Différents chercheurs pensent que l'accumulation de biens permettra à des chefs [5], sans que nous en connaissons les détails, des dons, des échanges ostentatoires, en témoigne la pratique du  potlatch,  qui est une lutte pour le prestige et qui s'opère par un échange de biens donnés ou détruits, auquel l'anthropologue Franz Boas consacrera des études, à la fin du XIXe siècle,  au travers des sociétés indiennes du Nord-Ouest américain (Kwakiutl, Haida, Tlingit, etc.). Ces luttes de prestige entraînent alors, des appropriations individuelles ou de groupes, des hiérarchies plus ou moins durables, le début de l’exploitation du travail (Testart, 1982), l’esclavage, la reconnaissance du droit de propriété, des fêtes somptuaires,  mais aussi la formation de réseaux élitistes, les sociétés secrètes, la circulation des objets de prestige, l’imposition des tabous, la gestion des guerres, etc. (Hayden, 2008, 2013).   associées ici ou là à des constructions de monuments funéraires imposants, de type mégalithe, tertre ou tumulus, avec ici et là un certain nombre d’organisations politiques de type « ploutocratie ostentatoire » (Testart, 2012), où ceux qui ne peuvent disposer de surplus sont exclus des manifestations collectives, et partant, marginalisés (Dietler et Herbich, 2001).
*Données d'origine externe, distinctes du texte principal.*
(** One round of the loop; an error means that it goes on to the next. *)
Definition tick_data (feedMap : feed_map) (tick : value) : res (list FeedData) :=
  match ref (fld "LastTradePrice" tick) with
  | None => Ok []
  | Some price =>
      let timestamp := UnixMilli (int "Timestamp" tick) in
      let? value := PriceStringToFloat64 (as_str price) in
      let? volume := VolumeStringToFloat64 (str "Total24hTradeVolume" tick) in
      match Split (str "InstrumentName" tick) "_"%char with
      | [base; quote] =>
          let? ids := lookup_ids feedMap (base +:+ "-" +:+ quote)%string in
          Ok (feed_data ids value volume timestamp)
      | _ => Ok []
      end
  end.
Definition ResponseToFeedDataList (data : value) (feedMap : feed_map) : res (list FeedData) :=
  Ok (as_slice (fld "Data" (fld "Result" data)) ≫= fun tick => ok_list (tick_data feedMap tick)).

Definition New (N : NewEnv) (config : FetcherConfig) (feeds : list string) : res Fetcher :=
  let channels := (fun feed => "ticker." +:+ ReplaceAll feed "-"%char "_")%string <$> feeds in
  client N config (Separated (fc_FeedMaps config)) URL [Subscription "subscribe" channels].

Definition handleMessage : handler := fun E FeedMap message =>
  with_struct Response message (fun response =>
    if bool_decide (str "Method" response = "public/heartbeat"%string) then
      with_struct Heartbeat message (fun h => Some (reply E (heartbeat (int "ID" h) "public/respond-heartbeat")))
    else if negb (bool_decide (str "Channel" (fld "Result" response) = "ticker"%string)) then Some ignored
    else Some (send (ResponseToFeedDataList response FeedMap))).
End crypto.

Module btse.
Definition URL : string := "wss://ws.btse.com/ws/spot".
Definition MARKET_SUMMARY_ENDPOINT : string := "https://api.btse.com/spot/api/v3.2/market_summary".
Definition Subscription (op : string) (args : list string) : json := JObj [("op", JStr op); ("args", JStrs args)].
Definition Response : ty := TStruct
  [("Topic", "topic", TString);
   ("Data", "data", TSlice (TStruct
     [("Symbol", "symbol", TString); ("Side", "side", TString); ("Size", "size", TFloat); ("Price", "price", TFloat);
      ("TradeId", "tradeId", TInt 64); ("Timestamp", "timestamp", TInt 64)]))].
Definition MarketSummary : ty := TStruct [("Symbol", "symbol", TString); ("Size", "size", TFloat)].

Definition trade_data (E : Env) (feedMap : feed_map) (ticker : value) : res (list FeedData) :=
  let? ids := lookup_ids feedMap (str "Symbol" ticker) in
  let timestamp := UnixMilli (int "Timestamp" ticker) in
  let price := FormatFloat64Price (flt "Price" ticker) in
  Ok (cached_data E ids price timestamp).
Definition ResponseToFeedDataList (E : Env) (data : value) (feedMap : feed_map) : res (list FeedData) :=
  Ok (as_slice (fld "Data" data) ≫= fun ticker => ok_list (trade_data E feedMap ticker)).

(** [result]: the answer to the request for the summary; [now_] when it came. *)
Definition FetchVolumes (now_ : Time) (result : res (list value)) (feedMap : feed_map) (m : VolumeCacheMap)
    : VolumeCacheMap * option error :=
  match result with
  | Err err => (m, Some err)
  | Ok result =>
      (fold_left (fun m entry =>
         match feedMap !! str "Symbol" entry with
         | None => m
         | Some ids => cache_ids now_ (flt "Size" entry) ids m
         end) result m, None)
  end.

Definition New (N : NewEnv) (config : FetcherConfig) (feeds : list string) : res Fetcher :=
  let args := (fun feed => "tradeHistoryApi:" +:+ feed)%string <$> feeds in
  client N config (Separated (fc_FeedMaps config)) URL [Subscription "subscribe" args].

Definition handleMessage : handler := fun E FeedMap message =>
  with_struct Response message (fun response =>
    if negb (HasPrefix (str "Topic" response) "tradeHistoryApi:") then Some ignored
    else Some (send (ResponseToFeedDataList E response FeedMap))).
End btse.
Module orangex.
Definition URL : string := "wss://api.orangex.com/ws/api/v1".
Definition Params (channels : list string) : json := JObj [("channels", JStrs channels)].
Definition Subscription (jsonRPC method : string) (params : json) (id : Z) : json :=
  JObj [("jsonrpc", JStr jsonRPC); ("method", JStr method); ("params", params); ("id", JInt id)].
Definition TickerResponse : ty := TStruct
  [("Params", "params", TStruct
     [("Data", "data", TStruct
        [("Timestamp", "timestamp", TString);
         ("Stats", "stats", TStruct
            [("Volume", "volume", TString); ("PriceChange", "price_change", TString); ("Low", "low", TString);
             ("Turnover", "turnover", TString); ("High", "high", TString)]);
         ("State", "state", TString); ("LastPrice", "last_price", TString); ("InstrumentName", "instrument_name", TString);
         ("MarkPrice", "mark_price", TString); ("BestBidPrice", "best_bid_price", TFloat); ("BestBidAmount", "best_bid_amount", TFloat);
         ("BestAskPrice", "best_ask_price", TFloat); ("BestAskAmount", "best_ask_amount", TFloat)]);
      ("Channel", "channel", TString)]);
   ("Method", "method", TString); ("JSONRPC", "jsonrpc", TString)].

Definition TickerResponseToFeedData (data : value) (feedMap : feed_map) : res (list FeedData) :=
  let data := fld "Data" (fld "Params" data) in
  match feedMap !! str "InstrumentName" data with
  | None => Ok []
  | Some ids =>
      let? value := PriceStringToFloat64 (str "LastPrice" data) in
      let? intTimestamp := parse_int (str "Timestamp" data) in
      let? volume := VolumeStringToFloat64 (str "Volume" (fld "Stats" data)) in
      Ok (feed_data ids value volume (UnixMilli intTimestamp))
  end.

(** [Marshal]: the text that [json.Marshal] makes of the subscription. *)
Definition New (N : NewEnv) (Marshal : json -> res string) (config : FetcherConfig) (feeds : list string) : res Fetcher :=
  let channels := (fun feed => "ticker." +:+ feed +:+ ".raw")%string <$> feeds in
  let? raw := Marshal (Subscription "2.0" "/public/subscribe" (Params channels) 1) in
  connect N (Separated (fc_FeedMaps config))
    [Wss.WithEndpoint URL; Wss.WithSubscriptions [Wss.Raw raw]; Wss.WithProxyUrl (fc_Proxy config)].

Definition handleMessage : handler := fun E FeedMap message =>
  with_struct TickerResponse message (fun raw =>
    if bool_decide (str "InstrumentName" (fld "Data" (fld "Params" raw)) = ""%string) then Some ignored
    else Some (send (TickerResponseToFeedData raw FeedMap))).
End orangex.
A partir de là, on peut comprendre aisément la part de calcul, de ruse, de stratégies permettant aux nouveaux  "chefs" à faire accepter de la part  le groupe les nouvelles règles de pouvoir, les hiérarchies fondées en partie sur la dette (Hayden, 2008), principal outil d’inégalités de toute l’histoire, nous le verrons : « se servir des surplus de nourriture pour créer des dettes contractuelles réciproques et pour forger des alliances puissantes était l'un des moyens les plus universels d'acquérir des avantages politiques et économiques dans des sociétés transégalitaires [6]… » (Ariès, 2016)

[3]   Sahlins précisait déjà dans les années 1960 que certains chasseurs-cueilleurs nomades pouvaient avoir en réserve une année de consommation (Moreau de Bellaing, 1982).

[4] Jean Guilaine, L’héritage néolithique, interview pour Sciences Humaines, 03 mai 2011 , source :  https://www.scienceshumaines.com/l-heritage-neolithique-entretien-avec-jean-guilaine_fr_27195.html

[5]  La division sexuelle des tâches, déjà présente au  paléolithique, est un phénomène quasi-universel (Brown 1970 ; Boisseau 1977), et réserve le plus souvent aux  hommes les domaines clefs du pouvoir :  la chasse, la guerre et la politique. (Pétillon et Darmangeat, 2018). « on n’a jamais trouvé de vraie société matriarcale, où ce serait les femmes qui auraient l’exclusivité du pouvoir et dirigeraient la société et les  hommes. Cela n’existe pas… » (Cauvin, 1985).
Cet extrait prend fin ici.